В этой связи понятие "открытости правосудия" тем не менее, должно остаться востребованным. Однако необходимо четкое понимание утилитарного практического значения этого словосочетания. Открытость суда это не "стриптиз" системы на потребу журналистов и правозащитников, и не уничижительная самокритика перед телекамерой. Открытость судебной власти заключается в первую очередь в удобстве для граждан, участвующих в судопроизводстве. Выскажу крамольную мысль: даже количество или отсутствие опубликованных судебных решений в сети Интернет не определяет открытость. Гораздо важнее - вежливые и готовые помочь помощники судей, четкая система назначения даты и времени судебных заседаний, консультации для тех, кто в силу возраста или образования далек от тонкостей процессуальных норм.

Открытость правосудия - это порядочные адвокаты, это качественно написанные законы, это честные профессионалы в следственных органах и прокуратуре, это четкая система исполнения судебных решений. Очень многое в открытости правосудия не имеет отношения непосредственно к судьям.
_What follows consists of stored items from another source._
Lemma Vec_get_block (m : list Z) (i : Z) :
  Forall is_block m -> is_block (Vec.get m i).
Proof.
  intros Hm. rewrite Vec_get_lookup.
  destruct (m !! Z.to_nat i) as [x |] eqn:E; simpl.
  - eapply Forall_lookup_1; eauto.
  - unfold is_block. pose proof pow2_W_pos. lia.
Qed.

Lemma Vec_set_block (m : list Z) (i x : Z) :
  Forall is_block m -> is_block x -> Forall is_block (Vec.set m i x).
Proof. intros Hm Hx. unfold Vec.set. by apply Forall_insert. Qed.

Lemma Vec_size_app (a b : list Z) : Vec.size (a ++ b) = Vec.size a + Vec.size b.
Proof. unfold Vec.size. rewrite length_app. lia. Qed.

Lemma Vec_get_app_l (a b : list Z) (i : Z) :
  0 <= i < Vec.size a -> Vec.get (a ++ b) i = Vec.get a i.
Proof.
  intros Hi. rewrite !Vec_get_lookup, lookup_app_l; [done |].
  unfold Vec.size in Hi. lia.
Qed.

Lemma Vec_get_app_r (a b : list Z) (i : Z) :
  Vec.size a <= i -> Vec.get (a ++ b) i = Vec.get b (i - Vec.size a).
Proof.
  intros Hi. rewrite !Vec_get_lookup. unfold Vec.size in *.
  rewrite lookup_app_r by lia. do 2 f_equal. lia.
Qed.

Lemma Vec_size_replicate (n : nat) (x : Z) : Vec.size (replicate n x) = Z.of_nat n.
Proof. unfold Vec.size. by rewrite length_replicate. Qed.

Lemma Vec_get_replicate (n : nat) (x i : Z) :
  0 <= i < Z.of_nat n -> Vec.get (replicate n x) i = x.
Proof.
  intros Hi. rewrite Vec_get_lookup, lookup_replicate_2; [done | lia].
Qed.

Lemma Vec_size_take (n : nat) (m : list Z) :
  Vec.size (take n m) = Z.min (Z.of_nat n) (Vec.size m).
Proof. unfold Vec.size. rewrite length_take. lia. Qed.

Lemma Vec_get_take (n : nat) (m : list Z) (i : Z) :
  0 <= i < Z.of_nat n -> Vec.get (take n m) i = Vec.get m i.
Proof.
  intros Hi. rewrite !Vec_get_lookup, lookup_take_lt; [done | lia].
Qed.

Lemma Vec_size_drop (n : nat) (m : list Z) :
  Vec.size (drop n m) = Z.max 0 (Vec.size m - Z.of_nat n).
Proof. unfold Vec.size. rewrite length_drop. lia. Qed.

Lemma Vec_get_drop (n : nat) (m : list Z) (i : Z) :
  0 <= i -> Vec.get (drop n m) i = Vec.get m (Z.of_nat n + i).
Proof.
  intros Hi. rewrite !Vec_get_lookup, lookup_drop. do 2 f_equal. lia.
Qed.

End VecFacts.

Section BlockFacts.

Context {Block : UnsignedBlock}.

Lemma block_type_is_block (z : Z) : is_block (block_type z).
Proof. unfold is_block, block_type. apply Z.mod_pos_bound, pow2_W_pos. Qed.

Lemma block_type_small (z : Z) : is_block z -> block_type z = z.
Proof. intros Hz. unfold block_type. by apply Z.mod_small. Qed.

Lemma testbit_block_type (z j : Z) :
  Z.testbit (block_type z) j = (j <? bits_per_block) && Z.testbit z j.
Proof.
  unfold block_type. pose proof W_pos. apply Z.testbit_mod_pow2. lia.
Qed.

Lemma is_block_high (b j : Z) : is_block b -> bits_per_block <= j -> Z.testbit b j = false.
Proof.
  intros Hb Hj. rewrite <- (block_type_small b Hb), testbit_block_type.
  destruct (Z.ltb_spec j bits_per_block); [lia | done].
Qed.

Lemma is_block_0 : is_block 0.
Proof. unfold is_block. pose proof pow2_W_pos. lia. Qed.

Lemma is_block_1 : is_block 1.
Proof.
  unfold is_block. pose proof W_pos.
  assert (2 ^ 1 <= 2 ^ bits_per_block) by (apply Z.pow_le_mono_r; lia). lia.
Qed.

Lemma is_block_of_bits (b : Z) :
  0 <= b -> (forall j, bits_per_block <= j -> Z.testbit b j = false) -> is_block b.
Proof.
  intros Hb Hhigh. rewrite <- (Z.mod_small b (2 ^ bits_per_block)).
  - apply block_type_is_block.
  - split; [done |]. pose proof W_pos.
    destruct (Z.eq_dec b 0) as [-> | Hne]; [apply pow2_W_pos |].
    apply Z.log2_lt_pow2; [lia |].
    destruct (Z.lt_ge_cases (Z.log2 b) bits_per_block) as [| Hge]; [done |].
    pose proof (Z.bit_log2 b ltac:(lia)) as Hlog.
    rewrite Hhigh in Hlog; [discriminate | done].
Qed.

Lemma block_ext (a b : Z) :
  is_block a -> is_block b ->
  (forall j, 0 <= j < bits_per_block -> Z.testbit a j = Z.testbit b j) ->
  a = b.
Proof.
  intros Ha Hb Hbits. apply Z.bits_inj'. intros j Hj.
  destruct (Z.lt_ge_cases j bits_per_block).
  - apply Hbits. lia.
  - by rewrite !is_block_high.
Qed.

Lemma is_block_land (a b : Z) : is_block a -> is_block b -> is_block (Z.land a b).
Proof.
  intros Ha Hb. apply is_block_of_bits.
  - apply Z.land_nonneg. left. apply Ha.
  - intros j Hj. by rewrite Z.land_spec, (is_block_high a).
Qed.

Lemma is_block_land_l (a b : Z) : is_block a -> is_block (Z.land a b).
Proof.
  intros Ha. apply is_block_of_bits.
  - apply Z.land_nonneg. left. apply Ha.
  - intros j Hj. by rewrite Z.land_spec, (is_block_high a).
Qed.

Lemma is_block_lor (a b : Z) : is_block a -> is_block b -> is_block (Z.lor a b).
Proof.
  intros Ha Hb. apply is_block_of_bits.
  - apply Z.lor_nonneg. split; [apply Ha | apply Hb].
  - intros j Hj. by rewrite Z.lor_spec, (is_block_high a), (is_block_high b).
Qed.

Lemma is_block_lxor (a b : Z) : is_block a -> is_block b -> is_block (Z.lxor a b).
Proof.
  intros Ha Hb. apply is_block_of_bits.
  - apply Z.lxor_nonneg. split; intros _; [apply Hb | apply Ha].
  - intros j Hj. by rewrite Z.lxor_spec, (is_block_high a), (is_block_high b).
Qed.

Lemma is_block_shr (a k : Z) : is_block a -> 0 <= k -> is_block (shr a k).
Proof.
  intros Ha Hk. unfold shr. apply is_block_of_bits.
  - apply Z.shiftr_nonneg, Ha.
  - intros j Hj. pose proof W_pos.
    rewrite Z.shiftr_spec by lia. apply is_block_high; [done | lia].
Qed.

Lemma is_block_shl (a k : Z) : is_block (shl a k).
Proof. apply block_type_is_block. Qed.

Lemma is_block_bnot (a : Z) : is_block (bnot a).
Proof. apply block_type_is_block. Qed.

Lemma testbit_shl (x k j : Z) :
  0 <= j -> Z.testbit (shl x k) j = (j <? bits_per_block) && Z.testbit x (j - k).
Proof. intros Hj. unfold shl. by rewrite testbit_block_type, Z.shiftl_spec. Qed.

Lemma testbit_shr (x k j : Z) : 0 <= j -> Z.testbit (shr x k) j = Z.testbit x (j + k).
Proof. intros Hj. unfold shr. by rewrite Z.shiftr_spec. Qed.

Lemma testbit_bnot (x j : Z) :
  0 <= j -> Z.testbit (bnot x) j = (j <? bits_per_block) && negb (Z.testbit x j).
Proof. intros Hj. unfold bnot. by rewrite testbit_block_type, Z.lnot_spec. Qed.

Lemma one_block_ones : one_block = Z.ones bits_per_block.
Proof.
  unfold one_block, block_type, zero_block. pose proof W_pos.
  rewrite Z.ones_equiv. change (Z.lnot 0) with (-1).
  pose proof pow2_W_pos.
  symmetry. apply (Z.mod_unique _ _ (-1)); lia.
Qed.

Lemma is_block_one_block : is_block one_block.
Proof. apply block_type_is_block. Qed.

Lemma testbit_one_block (j : Z) :
  Z.testbit one_block j = (0 <=? j) && (j <? bits_per_block).
Proof.
  rewrite one_block_ones. pose proof W_pos.
  destruct (Z.leb_spec 0 j); simpl.
  - apply Z.testbit_ones_nonneg; lia.
  - apply Z.testbit_neg_r. lia.
Qed.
Современный механизм "общественного контроля", который распространяется на действия министерств и ведомств, не может быть под копирку применен по отношению к российским судам просто в силу специфики процессуального законодательства. При этом круг экспертов, с которыми происходит публичное взаимодействие судейского сообщества, не должен ограничиваться исключительно журналистами и правозащитными организациями, цели и задачи которых не всегда прозрачны, а методы работы часто заключаются в том, чтобы истребовать финансирование на проекты с нечетко обозначенными результатами. К сожалению, большой и очень востребованный круг ученых правоведов, представителей ведущих российских юридических вузов нечасто появляется в президиумах конференций и на дискуссионных площадках, организованных при участии судей.

Судебная система не может и не должна развиваться под излишней внешней опекой, ни со стороны государства, ни со стороны правозащитников, которые чаще всего оказываются просто заинтересованной стороной в определенной категории дел. Задача государства создать для судов стабильную социальную базу и не мешать формированию кадрового резерва. Также государство не должно ставить на судьях экспериментов и, конечно же, строжайшим образом наказывать чиновников и правоохранителей любого уровня даже за попытки воздействия на вынесение судебных решений. Все остальное судьи пока еще способны сделать своими силами, опираясь на лучших представителей судейского корпуса, на исторический опыт и, конечно же, на Закон.

Денис Дворников, член Общественной палаты РФ, к.ю.н.